Mujica fue presidente de Uruguay entre 2010 y 2015, y su figura trascendió fronteras por su estilo de vida austero, su discurso humanista y su pasado guerrillero. Nacido en Montevideo en 1935, comenzó su militancia en el Partido Nacional, pero pronto tomó otro rumbo. Su compromiso político lo llevó a integrar el Movimiento de Liberación Nacional-Tupamaros en los años 60, con el que participó en acciones armadas durante una época de fuerte convulsión social en el país.

Detenido en varias ocasiones, pasó 14 años en prisión, muchos de ellos en condiciones extremas. Su liberación, en 1985, tras el retorno de la democracia, marcó el inicio de una nueva etapa: la construcción política desde la legalidad. Fue cofundador del Movimiento de Participación Popular, dentro del Frente Amplio, y ocupó cargos legislativos y ejecutivos antes de llegar a la presidencia.

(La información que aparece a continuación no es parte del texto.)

Lemma C5_create_required_fields_witness :
  ((∃ col, (Create example_store userCRUD {[ "email" := AString "no_name@example.com" ]}
              (map_to_list userStructure) (map_to_list userStructure)
              (Some users_rows, [])).1 = Some (ValidationError col))
   ↔ (∃ col, missing_required userCRUD {[ "email" := AString "no_name@example.com" ]} col))
  ∧ (∀ col, (Create example_store userCRUD {[ "email" := AString "no_name@example.com" ]}
               (map_to_list userStructure) (map_to_list userStructure)
               (Some users_rows, [])).1 = Some (ValidationError col) →
       missing_required userCRUD {[ "email" := AString "no_name@example.com" ]} col
       ∧ (Create example_store userCRUD {[ "email" := AString "no_name@example.com" ]}
            (map_to_list userStructure) (map_to_list userStructure)
            (Some users_rows, [])).2 = (Some users_rows, [])).
Proof. apply C5_create_required_fields. unfold range_order. reflexivity. Defined.

(** The example of [main]: the name is missing, [Create] says so and
    leaves the store alone. *)
Example create_without_name :
  Create example_store userCRUD {[ "email" := AString "no_name@example.com" ]}
    userOrder userOrder (Some users_rows, [])
  = (Some (Errorf "field 'name' cannot be null"), (Some users_rows, [])).
Proof. vm_compute. reflexivity. Qed.
Lemma rate_database_lookup b t r :
  default ∅ (rate_database !! b) !! t = Some r ↔
    b = "usd" ∧ ((t = "eur" ∧ r = 0.93%float)
                 ∨ (t = "jpy" ∧ r = 157.50%float)
                 ∨ (t = "inr" ∧ r = 83.58%float)).
Proof.
  unfold rate_database. split.
  - destruct (decide (b = "usd")) as [->|?]; simplify_map_eq; [|done].
    intros H. split; [done|].
    destruct (decide (t = "eur")) as [->|?]; [simplify_map_eq; auto|].
    destruct (decide (t = "jpy")) as [->|?]; [simplify_map_eq; auto|].
    destruct (decide (t = "inr")) as [->|?]; simplify_map_eq; auto.
  - intros [-> [[-> ->]|[[-> ->]|[-> ->]]]]; by simplify_map_eq.
Qed.

(** A success dictionary determines the number it carries, and is never
    an error dictionary. *)
Lemma success_inj (k : string) (x y : float) :
  k ≠ "status" →
  ({[ "status" := VStr "success"; k := VFloat x ]} : dict)
  = {[ "status" := VStr "success"; k := VFloat y ]} → x = y.
Proof.
  intros Hk H. apply (f_equal (.!! k)) in H. by simplify_map_eq.
Qed.

Lemma success_not_error (k : string) (x : float) (msg : string) :
  ({[ "status" := VStr "success"; k := VFloat x ]} : dict)
  ≠ {[ "status" := VStr "error"; "error_message" := VStr msg ]}.
Proof.
  intros H. apply (f_equal (.!! "status")) in H. by simplify_map_eq.
Qed.

End tool_lemmas.

(** ** [get_fee_for_payment_method] and [get_exchange_rate] *)

Section tool_theorems.
Import AgentTools.

(** C8: for every string [method] the fee tool returns a dictionary.  It is
    the success dictionary carrying [f] exactly when [method.lower()] is
    "platinum credit card" and [f = 0.02], "gold credit card" and
    [f = 0.025], or "bank transfer" and [f = 0.01]; in every other case it
    is the error dictionary "payment method not found".  Since lowering a
    lowered string changes nothing, the tool gives the same answer on
    [method] and on [method.lower()]. *)
Theorem get_fee_for_payment_method_correct (lower : string -> string) :
  (∀ s, lower (lower s) = lower s) →
  ∀ method : string,
    (∀ f, get_fee_for_payment_method lower method
          = {[ "status" := VStr "success"; "fee_percentage" := VFloat f ]}
          ↔ (lower method = "platinum credit card" ∧ f = 0.02%float)
            ∨ (lower method = "gold credit card" ∧ f = 0.025%float)
            ∨ (lower method = "bank transfer" ∧ f = 0.01%float))
    ∧ (get_fee_for_payment_method lower method
       = {[ "status" := VStr "error";
            "error_message" := VStr "payment method not found" ]}
       ↔ lower method ≠ "platinum credit card"
         ∧ lower method ≠ "gold credit card"
         ∧ lower method ≠ "bank transfer")
    ∧ ((∃ f, get_fee_for_payment_method lower method
             = {[ "status" := VStr "success";
                  "fee_percentage" := VFloat f ]})
       ∨ get_fee_for_payment_method lower method
         = {[ "status" := VStr "error";
              "error_message" := VStr "payment method not found" ]})
    ∧ get_fee_for_payment_method lower method
      = get_fee_for_payment_method lower (lower method).
Proof.
  intros Hidem method. unfold get_fee_for_payment_method.
  rewrite Hidem.
  destruct (fee_database !! lower method) as [fee|] eqn:Hfee.
  - split_and!.
    + intros f. split.
      * intros H. apply success_inj in H; [subst f|done].
        by apply fee_database_lookup.
      * intros H. apply fee_database_lookup in H. congruence.
    + split.
      * intros H. by apply success_not_error in H.
      * intros H. apply fee_database_keys in H. congruence.
    + left. by exists fee.
    + done.
  - split_and!.
    + intros f. split.
      * intros H. symmetry in H. by apply success_not_error in H.
      * intros H. apply fee_database_lookup in H. congruence.
    + split; [intros _|done]. by apply fee_database_keys.
    + by right.
    + done.
Qed.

Durante su mandato, promovió reformas clave en áreas sociales, como la legalización del aborto, el matrimonio igualitario y la regulación del cannabis. Bajo su gestión, alrededor de 850.000 personas salieron de la pobreza. Su gobierno fue reconocido por mantener el desempleo en niveles históricamente bajos y por impulsar políticas inclusivas.

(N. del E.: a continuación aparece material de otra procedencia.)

Lemma course_fetch_failure_fails_the_run_witness :
  (isRunning (jobStatus storedService) = false /\
   fetchCourseData offlineEnv =
     Throw (mkError ForeignError "connect ECONNREFUSED")) /\
  jobStatus (fst (invoke offlineEnv Manual storedService)) =
    statusAfter (clock offlineEnv (clockReads storedService))
      (Failed (mkError ForeignError "connect ECONNREFUSED"))
      (jobStatus storedService).
Proof.
  split; [ split; reflexivity | ].
  apply (course_fetch_failure_fails_the_run offlineEnv Manual storedService
           (mkError ForeignError "connect ECONNREFUSED") eq_refl eq_refl).
Defined.

(** X8.  When the question-set fetch rejects after the course sub-pull has
    completed, the run is recorded as failed, yet the course table is the
    one the course sub-pull left: what was saved stays saved.  The
    question-set table is as it was. *)
Theorem question_set_failure_keeps_the_courses env t s (e : Thrown) :
  isRunning (jobStatus s) = false ->
  returns (snd (processData env CourseKind (begun env (announced t s)))) =
    true ->
  fetchQuestionSetData env = Throw e ->
  jobStatus (fst (invoke env t s)) =
    statusAfter (clock env (clockReads s)) (Failed e) (jobStatus s) /\
  courseRepo (fst (invoke env t s)) =
    courseRepo
      (fst (processData env CourseKind (begun env (announced t s)))) /\
  questionSetRepo (fst (invoke env t s)) = questionSetRepo s.
Proof.
  intros Hidle Hc Hq. rewrite invoke_announced.
  unfold executeCronJob. unfold begun in Hc |- *.
  cbv beta iota delta [bind assign now getStatus logger tryFinally tryCatch
                       liftC processCourseData processQuestionSetData]
    in Hc |- *.
  cbn [announced jobStatus]. rewrite Hidle. cbn in Hc |- *.
  match goal with
  | |- context [processData env CourseKind ?s0] =>
      destruct (keepsStatus_processData env CourseKind s0) as [F1 _];
      pose proof (processData_other_table env CourseKind s0) as F3;
      destruct (processData env CourseKind s0) as [s1 [r1 | e1]]
  end; cbn in Hc; [ | discriminate ].
  cbn in F1, F3.
  rewrite (processData_fetch_fails env QuestionSetKind s1 e Hq). cbn.
  unfold statusAfter, settledStatus.
  destruct (messageOf e) as [msg | te]; cbn; rewrite F1, F3; repeat split.
Qed.

Lemma question_set_failure_keeps_the_courses_witness :
  (isRunning (jobStatus (initialService [] [])) = false /\
   returns
     (snd (processData halfOfflineEnv CourseKind
             (begun halfOfflineEnv
                (announced Scheduled (initialService [] []))))) = true /\
   fetchQuestionSetData halfOfflineEnv =
     Throw (mkError ForeignError "connect ECONNREFUSED")) /\
  jobStatus (fst (invoke halfOfflineEnv Scheduled (initialService [] []))) =
    statusAfter (clock halfOfflineEnv (clockReads (initialService [] [])))
      (Failed (mkError ForeignError "connect ECONNREFUSED"))
      (jobStatus (initialService [] [])).
Proof.
  split; [ repeat split; vm_compute; reflexivity | ].
  apply (question_set_failure_keeps_the_courses halfOfflineEnv Scheduled
           (initialService [] [])
           (mkError ForeignError "connect ECONNREFUSED")
           eq_refl ltac:(vm_compute; reflexivity) eq_refl).
Defined.

(** On the sample deployment the two courses are in the table although
    the run failed. *)
Example courses_saved_by_a_failed_run :
  List.map identifier
    (courseRepo
       (fst (executeCronJob halfOfflineEnv (initialService [] [])))) =
    ["do_1"; "do_3"] /\
  failedExecutions
    (jobStatus (fst (executeCronJob halfOfflineEnv (initialService [] []))))
    = 1.
Proof. split; vm_compute; reflexivity. Qed.

(** *** Counting the runs *)

Lemma invoke_counts env t s :
  isRunning (jobStatus s) = false ->
  isRunning (jobStatus (fst (invoke env t s))) = false /\
  totalExecutions (jobStatus (fst (invoke env t s))) =
    totalExecutions (jobStatus s) + 1 /\
  successfulExecutions (jobStatus (fst (invoke env t s))) +
  failedExecutions (jobStatus (fst (invoke env t s))) =
    successfulExecutions (jobStatus s) + failedExecutions (jobStatus s) + 1.
Proof.
  intros Hidle. rewrite invoke_announced.
  destruct (executeCronJob_idle env (announced t s) Hidle)
    as (o & _ & Hjs & _).
  rewrite Hjs. split; [ apply statusAfter_idle | ].
  apply statusAfter_counts.
Qed.

Lemma invocations_counts runs :
  forall s,
    isRunning (jobStatus s) = false ->
    isRunning (jobStatus (invocations runs s)) = false /\
    totalExecutions (jobStatus (invocations runs s)) =
      totalExecutions (jobStatus s) + Z.of_nat (length runs) /\
    successfulExecutions (jobStatus (invocations runs s)) +
    failedExecutions (jobStatus (invocations runs s)) =
      successfulExecutions (jobStatus s) + failedExecutions (jobStatus s) +
      Z.of_nat (length runs).
Proof.
  induction runs as [| [env t] rest IH]; intros s Hs; cbn [invocations].
  - cbn. repeat split; [ exact Hs | lia | lia ].
  - destruct (invoke_counts env t s Hs) as (H1 & H2 & H3).
    destruct (IH _ H1) as (G1 & G2 & G3).
    cbn [length]. repeat split; [ exact G1 | lia | lia ].
Qed.

Lemma invocations_skipped runs :
  forall s,
    isRunning (jobStatus s) = true ->
    jobStatus (invocations runs s) = jobStatus s.
Proof.
  induction runs as [| [env t] rest IH]; intros s Hs; cbn [invocations].
  - reflexivity.
  - assert (Hjs : jobStatus (fst (invoke env t s)) = jobStatus s).
    { rewrite invoke_announced,
        (executeCronJob_busy env (announced t s) Hs).
      reflexivity. }
    rewrite IH; [ exact Hjs | rewrite Hjs; exact Hs ].
Qed.

(** X9.  Invocations made one after the other, each awaited, are counted
    one by one: from a status with [isRunning] false, [totalExecutions]
    grows by their number, and so does the sum of the two outcome
    counters, whether the runs resolve or reject; none is skipped, none
    is counted twice.  While [isRunning] is true, as it is for the whole
    of a run in flight, any number of invocations leaves [jobStatus] as
    it was: an invocation that overlaps a run completes without being
    counted. *)
Theorem totalExecutions_counts_the_runs
    (runs : list (Env * Trigger)) (s : Service) :
  (isRunning (jobStatus s) = false ->
   isRunning (jobStatus (invocations runs s)) = false /\
   totalExecutions (jobStatus (invocations runs s)) =
     totalExecutions (jobStatus s) + Z.of_nat (length runs) /\
   successfulExecutions (jobStatus (invocations runs s)) +
   failedExecutions (jobStatus (invocations runs s)) =
     successfulExecutions (jobStatus s) + failedExecutions (jobStatus s) +
     Z.of_nat (length runs)) /\
  (isRunning (jobStatus s) = true ->
   jobStatus (invocations runs s) = jobStatus s).
Proof.
  split; [ apply invocations_counts | apply invocations_skipped ].
Qed.

(** Two runs in a row, the first of which rejects, and two invocations
    that find a run in flight. *)
Example runs_counted_and_runs_skipped :
  totalExecutions
    (jobStatus
       (invocations [(bareRejectionEnv, Scheduled); (quietEnv, Manual)]
          (initialService [] []))) = 2 /\
  totalExecutions
    (jobStatus
       (invocations [(quietEnv, Scheduled); (quietEnv, Manual)] busyService))
    = 1.
Proof. split; vm_compute; reflexivity. Qed.

(** *** The order of repository calls *)

Lemma saveEntity_issued env k item s :
  issued (fst (saveEntity env k item s)) =
    issued s ++ [(k, FindOne (identifier item))] \/
  issued (fst (saveEntity env k item s)) =
    issued s ++
    [(k, FindOne (identifier item));
     (k, Update (identifier item)
           (withUpdatedAt (clock env (clockReads s)) item))] \/
  issued (fst (saveEntity env k item s)) =
    issued s ++ [(k, FindOne (identifier item)); (k, Save item)].
Proof.
  unfold saveEntity, tryCatch, bind, findOne, update, save, repoCall, now,
    logger, throw.
  destruct (faultOf env k (FindOne (identifier item))) eqn:F1.
  - destruct k; cbn; auto.
  - destruct (findRow (identifier item) (repoOf k s)) as [found | ] eqn:Hfind.
    + destruct (faultOf env k (Update _ _)) eqn:F2;
        destruct k; cbn -[updateRows]; rewrite <- app_assoc; auto.
    + destruct (faultOf env k (Save item)) eqn:F2;
        destruct k; cbn -[insertedRow]; rewrite <- app_assoc; auto.
Qed.

Lemma saveEntity_lookupFirst env k item :
  preserves (fun s => lookupFirst (issued s)) (saveEntity env k item).
Proof.
  intros s H.
  destruct (saveEntity_issued env k item s) as [-> | [-> | ->]].
  - apply lookupFirst_lookup, H.
  - apply (lookupFirst_update (issued s) k
             (withUpdatedAt (clock env (clockReads s)) item) H).
    cbn. rewrite lookup_insert_eq. eauto.
  - apply (lookupFirst_save (issued s) k item H).
Qed.

Lemma lookupFirst_write calls :
  lookupFirst calls ->
  forall i k op,
    calls !! i = Some (k, op) ->
    isWrite (k, op) = true ->
    exists j, i = S j /\ calls !! j = Some (k, FindOne (keyOfCall op)).
Proof.
  induction 1 as [| calls k0 key Hcalls IH
                  | calls k0 payload Hcalls IH Hstamp
                  | calls k0 payload Hcalls IH]; intros i k op Hi Hw.
  - rewrite lookup_nil in Hi. discriminate.
  - apply lookup_app_Some in Hi. destruct Hi as [Hi | [Hlen Hi]].
    + destruct (IH i k op Hi Hw) as (j & -> & Hj).
      exists j. split; [ reflexivity | ].
      apply lookup_app_l_Some, Hj.
    + destruct (i - length calls)%nat; cbn in Hi; [ | discriminate ].
      injection Hi as <- <-. discriminate.
  - apply lookup_app_Some in Hi. destruct Hi as [Hi | [Hlen Hi]].
    + destruct (IH i k op Hi Hw) as (j & -> & Hj).
      exists j. split; [ reflexivity | ].
      apply lookup_app_l_Some, Hj.
    + destruct (i - length calls)%nat as [| [| n]] eqn:Hoff; cbn in Hi;
        [ | | discriminate ].
      * injection Hi as <- <-. discriminate.
      * injection Hi as <- <-.
        exists (length calls). split; [ lia | ].
        rewrite lookup_app_r by lia. rewrite Nat.sub_diag. reflexivity.
  - apply lookup_app_Some in Hi. destruct Hi as [Hi | [Hlen Hi]].
    + destruct (IH i k op Hi Hw) as (j & -> & Hj).
      exists j. split; [ reflexivity | ].
      apply lookup_app_l_Some, Hj.
    + destruct (i - length calls)%nat as [| [| n]] eqn:Hoff; cbn in Hi;
        [ | | discriminate ].
      * injection Hi as <- <-. discriminate.
      * injection Hi as <- <-.
        exists (length calls). split; [ lia | ].
        rewrite lookup_app_r by lia. rewrite Nat.sub_diag. reflexivity.
Qed.

(** X10.  The job never writes blind.  In the calls issued over any sequence
    of runs from a fresh service, every write comes right after a lookup,
    on the same repository, of the key it writes. *)
Theorem every_write_follows_its_lookup
    (runs : list (Env * Trigger)) (courses questionSets : list Entity)
    (i : nat) (k : Kind) (op : RepoOp) :
  issued (invocations runs (initialService courses questionSets)) !! i =
    Some (k, op) ->
  isWrite (k, op) = true ->
  exists j,
    i = S j /\
    issued (invocations runs (initialService courses questionSets)) !! j =
      Some (k, FindOne (keyOfCall op)).
Proof.
  apply lookupFirst_write.
  apply (preserves_invocations (fun s => lookupFirst (issued s))).
  - intros s s' _ _ Hi H. rewrite Hi. exact H.
  - intros env k' item. apply saveEntity_lookupFirst.
  - constructor.
Qed.

Lemma every_write_follows_its_lookup_witness :
  (issued (invocations [(batchEnv, Scheduled)] (initialService [] [])) !! 1%nat
     = Some (CourseKind,
             Save newCourse) /\
   isWrite (CourseKind, Save newCourse) = true) /\
  exists j,
    1%nat = S j /\
    issued (invocations [(batchEnv, Scheduled)] (initialService [] [])) !! j =
      Some (CourseKind, FindOne "do_1").
Proof.
  split; [ split; vm_compute; reflexivity | ].
  apply (every_write_follows_its_lookup [(batchEnv, Scheduled)] [] [] 1%nat
           CourseKind (Save newCourse));
    vm_compute; reflexivity.
Defined.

Lejos de la retórica tradicional, Mujica prefería hablar con metáforas de campo, andando en su viejo Volkswagen, y citando a la naturaleza como su única religión. No acumuló bienes ni rencores: “En mi jardín hace décadas que no cultivo el odio”, afirmó en su último discurso como senador en 2020, cuando se retiró de la política activa por razones de salud y edad.

José Mujica fue una contradicción viviente que supo reconciliar sus cicatrices con la esperanza. Guerrillero y estadista, austero y profundo, se despidió como vivió: con humildad, coherencia y gratitud. Su legado perdura como uno de los más singulares del continente.